Welcome to a new episode of  “Durūb al-Nagham”.

Here is the first of a series of episodes about the ūd discussed in a pleasant interview with Mr Mustafa Said.

Good morning Mr Mustafa.

Good morning to you.

Mr Mustafa, the subject of the ūd is a broad subject. Let us start it off smoothly with some questions.

I am listening.

What is the ūd to Mr Mustafa Said?

There are different readings: to some, all short-necked instruments without frets and with a sound box, that are played with a pick, are ūd-s; on the other hand, in organology, after Hornbostel-sachs, all string instruments that are plucked and all bow instruments belong to the ūd family. … There is no right or wrong definition of the ūd as it depends on one’s opinion and on what they want.

Today, is the ūd necessarily a percussion instrument?

Albert Mansour

Albert Mansour

Organology defines two separate categories:

  • the ūd is a short-necked instrument played with a pick, added to other instruments besides those we know as ūd-s;
  • all instruments that have a neck and that are plucked, whether they are played with a pick or with a bow, belong to the ūd

This is the general understanding in organology –the science of musical instruments– that categorises the various instruments into families.

… To me, the ūd is the ūd I play.

In India, as you surely know, the slightest difference between instruments implies a different name for each of these instruments, whereas in the Arab World, several instruments are called ūd even though they are different in size and in the sound they produce.

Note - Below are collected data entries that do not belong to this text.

Fixpoint frames (frame : string -> list Action * option Exn)
  (messages : list string) : list Action * option Exn :=
  match messages with
  | [] => ([], None)
  | message :: rest =>
      match frame message with
      | (acts, Some e) => (acts, Some e)
      | (acts, None) =>
          let '(acts', r) := frames frame rest in
          (acts ++ acts', r)
      end
  end.

(** [async for ws in websockets.connect(url)]: one entry of
    [connections] per connection, holding the frames received before
    [ConnectionClosed]; the handshake is sent on each. *)
Fixpoint stream (url : string) (handshake : JSON)
  (frame : string -> list Action * option Exn)
  (connections : list (list string)) : list Action * option Exn :=
  match connections with
  | [] => ([], None)
  | messages :: rest =>
      match frames frame messages with
      | (acts, Some e) => (Connect url :: Send handshake :: acts, Some e)
      | (acts, None) =>
          let '(acts', r) := stream url handshake frame rest in
          (Connect url :: Send handshake :: acts ++ acts', r)
      end
  end.

Definition amarket_stream (token_ids : list string) (parse : bool)
  (connections : list (list string)) : list Action * option Exn :=
  stream url_market
    (JObject [("assets_ids", JArray (map JString token_ids))])
    (market_frame parse) connections.

Definition alive_data_stream (subscriptions : list (list (string * JSON)))
  (creds : option ApiCreds) (parse : bool)
  (connections : list (list string)) : list Action * option Exn :=
  let auth := needs_auth subscriptions in
  match auth, creds with
  | true, None => ([], Some AuthenticationRequiredError)
  | _, _ =>
      let subscriptions :=
        match auth, creds with
        | true, Some cr => inject_creds subscriptions cr
        | _, _ => subscriptions
        end in
      stream url_live_data (subscribe_payload subscriptions)
        (single_frame parse_live_data_event parse) connections
  end.

End Streams.

End Websockets.

(** * Further operations of the order client *)

(** ** Batches of orders *)

Module ClobBatch.
Import Clob.

Section Batch.

Context {SignedOrder : Type}.
Context {EX : Exchange SignedOrder} {BU : Builder SignedOrder}.

(** The list comprehension of [create_and_post_orders] over
    [zip(args, order_types, strict=True)]: an order is created as each
    pair comes out of the zip, and the zip raises [ValueError] when one
    list ends before the other. *)
Fixpoint create_zipped (args : list OrderArgs) (order_types : list OrderType)
  : M (list (SignedOrder * OrderType)) :=
  match args, order_types with
  | [], [] => ret []
  | order_args :: args', order_type :: order_types' =>
      order <- create_order order_args None ;;
      rest <- create_zipped args' order_types' ;;
      ret ((order, order_type) :: rest)
  | _, _ => raise ValueError
  end.

Definition create_and_post_orders (args : list OrderArgs)
  (order_types : list OrderType) : M (option (list OrderPostResponse)) :=
  batch <- create_zipped args order_types ;;
  post_orders batch.

(** [[await self.acreate_order(order_args) for order_args in args]] *)
Fixpoint create_each (args : list OrderArgs) : M (list SignedOrder) :=
  match args with
  | [] => ret []
  | order_args :: args' =>
      order <- create_order order_args None ;;
      rest <- create_each args' ;;
      ret (order :: rest)
  end.

(** [zip(orders, order_types, strict=True)] in a list comprehension. *)
Fixpoint zip_strict {A B : Type} (l1 : list A) (l2 : list B)
  : M (list (A * B)) :=
  match l1, l2 with
  | [], [] => ret []
  | a :: l1', b :: l2' =>
      rest <- zip_strict l1' l2' ;;
      ret ((a, b) :: rest)
  | _, _ => raise ValueError
  end.

Definition acreate_and_post_orders (args : list OrderArgs)
  (order_types : list OrderType) : M (option (list OrderPostResponse)) :=
  orders <- create_each args ;;
  batch <- zip_strict orders order_types ;;
  post_orders batch.

End Batch.

End ClobBatch.

(** ** Credentials and cursor pagination *)

Module ClobReads.

(** *** API credentials *)

Inductive Request : Type :=
| PostCreateApiKey
| GetDeriveApiKey.

(** What the exchange answers to [POST CREATE_API_KEY] and to
    [GET DERIVE_API_KEY] for a nonce, and the pydantic constructor of
    [ApiCreds]. The level 1 headers are made by the signer before each
    request; that step is taken to succeed. *)
Class KeyService : Type := {
  create_api_key_endpoint : option Z -> Clob.HttpResult;
  derive_api_key_endpoint : option Z -> Clob.HttpResult;
  ApiCreds_validate : list (string * JSON) -> option Websockets.ApiCreds
}.

Section Credentials.

Context {KS : KeyService}.

(** [response.raise_for_status()] and the constructor of [ApiCreds] on
    [response.json()]. *)
Definition read_creds (result : Clob.HttpResult)
  : Clob.Res Websockets.ApiCreds :=
  match result with
  | Clob.NoResponse => Clob.Raise (Clob.External RequestError)
  | Clob.Responded r =>
      if Clob.is_success r then
        match body r with
        | None => Clob.Raise (Clob.External JSONDecodeError)
        | Some (JObject fields) =>
            match ApiCreds_validate fields with
            | Some creds => Clob.Ok creds
            | None => Clob.Raise (Clob.External ValidationError)
            end
        | Some _ => Clob.Raise (Clob.External TypeError)
        end
      else Clob.Raise (Clob.External (HTTPStatusError r))
  end.

(** The requests made, oldest first, and the result. *)
Definition create_api_creds (nonce : option Z)
  : list Request * Clob.Res Websockets.ApiCreds :=
  ([PostCreateApiKey], read_creds (create_api_key_endpoint nonce)).

Definition derive_api_key (nonce : option Z)
  : list Request * Clob.Res Websockets.ApiCreds :=
  ([GetDeriveApiKey], read_creds (derive_api_key_endpoint nonce)).

(** [try: return create except HTTPStatusError: return derive] *)
Definition create_or_derive_api_creds (nonce : option Z)
  : list Request * Clob.Res Websockets.ApiCreds :=
  match create_api_creds nonce with
  | (requests, Clob.Raise (Clob.External (HTTPStatusError _))) =>
      let '(requests', r) := derive_api_key nonce in
      (requests ++ requests', r)
  | other => other
  end.

(** [self.creds = creds if creds else self.create_or_derive_api_creds()]
    in [__init__]. *)
Definition init_creds (creds : option Websockets.ApiCreds)
  : list Request * Clob.Res Websockets.ApiCreds :=
  match creds with
  | Some creds => ([], Clob.Ok creds)
  | None => create_or_derive_api_creds None
  end.

End Credentials.

(** *** Cursor pagination *)

(** A page of a cursor-paginated endpoint: [response.json()["data"]]
    with the items constructed, and [response.json()["next_cursor"]]. *)
Record Page (T : Type) : Type := mkPage {
  data : list T;
  next_cursor : string
}.
Arguments mkPage {T} data next_cursor.
Arguments data {T} p.
Arguments next_cursor {T} p.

This is okay if we consider the term ūd as a proper noun. Yet on the other hand, when ūd implies a playing style and not the instrument’s name – which I think is more likely, as the ūd can be played like a guitar or like a mandolin for example–, would the musician still be playing a ūd, or would he have gone beyond that? I.e. when one transforms completely the playing style –I do not mean the inherited playing style, since I am totally against a rigid application of the heritage and completely for evolution– of a certain instrument, and applies a totally different playing style to it, would they still be playing this same instrument, or would they have gone beyond it and be playing a different one? …  Irrespective of the size or shape of the instrument …etc.

But let us go back to the Abbassid era… Their books mention the ūd, the barbaṭ, the ūd shabbū…etc., that were all called ūd-s: Thus we deduce that, in the past, all the instruments that were played by plucking, even those with frets, were called ūd-s

I do not have a problem with this… But what about the playing style then?: How does one play this instrument? …

Yes.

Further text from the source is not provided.